When is a book an act of advocacy? It’s a question I keep asking in regard to More City Than Water: A Houston Flood Atlas, which takes as its entry point the devastating flooding caused by Hurricane Harvey in late August 2017. Edited by Lacy M. Johnson and Cheryl Beckett, More City Than Water—the title, Johnson explains, “comes from a photograph of a sign I saw in the days after the storm: ‘More Love Than Water’ it read, meant to signify that however much water surrounded us, we were surrounded by even more love”—makes for a sort of deconstructed love story, in the form of 22 essays, interviews, and bits of testimony, each accompanied by its own vivid and impressionistic map.

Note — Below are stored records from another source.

(** * bomsort: a shallow embedding of [bomsort.py] and its verified properties

    The development follows the source top-down: the row layouts given by
    the index constants, [create_component_list], [optimize_part_list], and
    the three report generators of [main].  Python lists that are indexed
    and updated in place are stdpp lists with lookup [!!] and insert
    [<[i:=x]>]; an index outside the list raises [IndexError], which the
    model makes explicit. *)

From Stdlib Require Import ZArith Ascii String.
From stdpp Require Import base tactics option list sorting strings pretty.

Set Warnings "-clear-no-such-hyp".

Local Open Scope string_scope.
Local Open Scope list_scope.
Local Open Scope nat_scope.

(** ** Python-level data *)

(** Exceptions the program can meet; [OSError] carries its message. *)
Inductive exn : Type :=
  | IndexError
  | OSError (msg : string).

(** [str(e)], as [print(e)] shows it. *)
Definition exn_str (e : exn) : string :=
  match e with
  | IndexError => "list index out of range"
  | OSError msg => msg
  end.

(** Result of running a piece of Python: a value or a raised exception. *)
Inductive outcome (A : Type) : Type :=
  | Returned (a : A)
  | Raised (e : exn).
Arguments Returned {A} a.
Arguments Raised {A} e.

(** A row of the main BOM: [nl] in [main], indexed by [BOM_DES], [BOM_X],
    [BOM_Y], [BOM_A], [BOM_CMB]. *)
Record bom_row : Type := mkBom {
  BOM_DES : string;
  BOM_X : string;
  BOM_Y : string;
  BOM_A : string;
  BOM_CMB : string
}.

(** A row of the parts list: the five BOM fields plus [PART_QTY]. *)
Record part : Type := mkPart {
  PART_DES : string;
  PART_X : string;
  PART_Y : string;
  PART_A : string;
  PART_CMB : string;
  PART_QTY : Z
}.

(** A parts-list row after [cl[i].append(l1_ptrn[i])]: index [PART_FDR]
    holds the feeder number. *)
Record feeder_part : Type := mkFeeder {
  fp_part :> part;
  PART_FDR : nat
}.

(** [counted_part[PART_QTY] = q]. *)
Definition set_PART_QTY (p : part) (q : Z) : part :=
  mkPart (PART_DES p) (PART_X p) (PART_Y p) (PART_A p) (PART_CMB p) q.

(** ** [create_component_list] *)

(** [item = list(part); item.append(1)]. *)
Definition new_item (p : bom_row) : part :=
  mkPart (BOM_DES p) (BOM_X p) (BOM_Y p) (BOM_A p) (BOM_CMB p) 1.

(** The inner [for counted_part in counted_parts] loop: the first entry
    whose [PART_CMB] equals the part's [BOM_CMB] has its quantity increased
    and the loop breaks.  Returns [insert_flag] and the updated list. *)
Fixpoint count_part (p : bom_row) (counted_parts : list part) : bool * list part :=
  match counted_parts with
  | [] => (true, [])
  | counted_part :: rest =>
      if String.eqb (PART_CMB counted_part) (BOM_CMB p)
      then (false, set_PART_QTY counted_part (PART_QTY counted_part + 1)%Z :: rest)
      else let '(insert_flag, rest') := count_part p rest in
           (insert_flag, counted_part :: rest')
  end.

(** One iteration of the outer [for part in bomlist] loop. *)
Definition count_step (counted_parts : list part) (p : bom_row) : list part :=
  let '(insert_flag, counted_parts') := count_part p counted_parts in
  if insert_flag then counted_parts' ++ [new_item p] else counted_parts'.

Definition create_component_list (bomlist : list bom_row) : list part :=
  fold_left count_step bomlist [].

(** ** [optimize_part_list] *)

(** [tmp = bomlist[i+2]; bomlist[i+2] = bomlist[i+1]; bomlist[i+1] = tmp].
    A read outside the list raises before anything is written; the writes
    are then in range. *)
Definition exchange_up {A} (bomlist : list A) (i : nat) : outcome (list A) :=
  match bomlist !! (i + 2) with
  | None => Raised IndexError
  | Some tmp =>
      match bomlist !! (i + 1) with
      | None => Raised IndexError
      | Some nxt => Returned (<[i + 1 := tmp]> (<[i + 2 := nxt]> bomlist))
      end
  end.

(** [tmp = bomlist[i-1]; bomlist[i-1] = bomlist[i]; bomlist[i] = tmp].  The
    source takes this branch only with [1 <= i], so [i-1] never wraps. *)
Definition exchange_down {A} (bomlist : list A) (i : nat) : outcome (list A) :=
  match bomlist !! (i - 1) with
  | None => Raised IndexError
  | Some tmp =>
      match bomlist !! i with
      | None => Raised IndexError
      | Some cur => Returned (<[i := tmp]> (<[i - 1 := cur]> bomlist))
      end
  end.

(** The exchange chosen at a collision found at index [i]. *)
Definition exchange_at {A} (bomlist : list A) (i : nat) : outcome (list A) :=
  if i <=? 17 then
    if i =? 0 then exchange_up bomlist i else exchange_down bomlist i
  else
    if i =? 36 then exchange_down bomlist i else exchange_up bomlist i.

Section Optimizer.
(** The optimiser only reads index 4 of a row. *)
Context {A : Type} (cmb : A → string).

(** The body of [for i in range(cnt-1)], over the remaining indices.  The
    state is the list (mutated in place by the source) and [updated]; when
    an exception is raised the list is left as it was at that moment. *)
Fixpoint optimize_from (indices : list nat) (bomlist : list A) (updated : bool)
  : list A * outcome bool :=
  match indices with
  | [] => (bomlist, Returned updated)
  | i :: indices' =>
      match bomlist !! i, bomlist !! (i + 1) with
      | Some a, Some b =>
          if String.eqb (cmb a) (cmb b) then
            match exchange_at bomlist i with
            | Returned bomlist' => optimize_from indices' bomlist' true
            | Raised e => (bomlist, Raised e)
            end
          else optimize_from indices' bomlist updated
      | _, _ => (bomlist, Raised IndexError)
      end
  end.

Definition optimize_part_list (bomlist : list A) (cnt : nat) : list A * outcome bool :=
  optimize_from (seq 0 (cnt - 1)) bomlist false.

(** [while optimize_part_list(fls, cnt): print("optimizing......")].
    [None] means the budget of the model ran out; the source has no
    budget.  The result carries the final list, how the loop ended and
    the number of lines printed. *)
Fixpoint optimize_while (fuel : nat) (fls : list A) (cnt : nat) (printed : nat)
  : option (list A * outcome unit * nat) :=
  match fuel with
  | O => None
  | S fuel' =>
      match optimize_part_list fls cnt with
      | (fls', Returned true) => optimize_while fuel' fls' cnt (S printed)
      | (fls', Returned false) => Some (fls', Returned tt, printed)
      | (fls', Raised e) => Some (fls', Raised e, printed)
      end
  end.
End Optimizer.

(** ** Strings and sorting as Python provides them *)

(** [str.isspace] on the characters below code point 256: the separators
    of [str.split()] without argument. *)
Definition isspace (c : ascii) : bool :=
  let n := nat_of_ascii c in
  ((9 <=? n) && (n <=? 13)) || ((28 <=? n) && (n <=? 32)) || (n =? 133) || (n =? 160).

(** [line.replace(",", ".")]. *)
Fixpoint replace_comma (s : string) : string :=
  match s with
  | EmptyString => EmptyString
  | String c s' =>
      String (if Ascii.eqb c "," then "."%char else c) (replace_comma s')
  end.

(** [s.strip().split()]: the maximal runs of non-space characters, in
    order; [cur] is the run being read. *)
Fixpoint split_from (cur : string) (s : string) : list string :=
  match s with
  | EmptyString => if String.eqb cur "" then [] else [cur]
  | String c s' =>
      if isspace c
      then (if String.eqb cur "" then split_from "" s' else cur :: split_from "" s')
      else split_from (cur +:+ String c "") s'
  end.

Definition split_whitespace (s : string) : list string := split_from "" s.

The result is beautiful, moving, and, most fundamentally, provocative—a collective portrait of a city defined for good and ill by its relationship to water. As Sonia Hamer writes in her essay “Gusher”: “The storm illuminated the city’s interconnectedness, shined a spotlight on the way we all link together in a diffuse, delicate web. What happens in one part of the city has repercussions elsewhere. When rain falls in the west, it flows downstream, out of the bayous and the drainage ditches, into the streets, rushing and rushing until, eventually, it reaches the sea.”

Johnson and Beckett divide More City Than Water into three sections: “History,” “Memory,” and “Community.” But what makes the book essential are its overlaps. History, memory, and community, after all, are always in conversation with one another. They are impossible to pry apart. Such an idea is encoded not only in the structure of this “atlas,” but also in the conversation it seeks to activate. How are we to understand the present without knowing how we got here? How are we to imagine where we are going without recognizing where we’ve been?

“Flooding,” Aimee VonBokel affirms in “History Displaced,” which explores the history (water and otherwise) of Independence Heights, which she identifies as “the first Black municipality in Texas,” “may seem like an engineering problem—or a challenge we should hand over to water experts. But in this case, it’s a problem with social, political and racial dimensions.”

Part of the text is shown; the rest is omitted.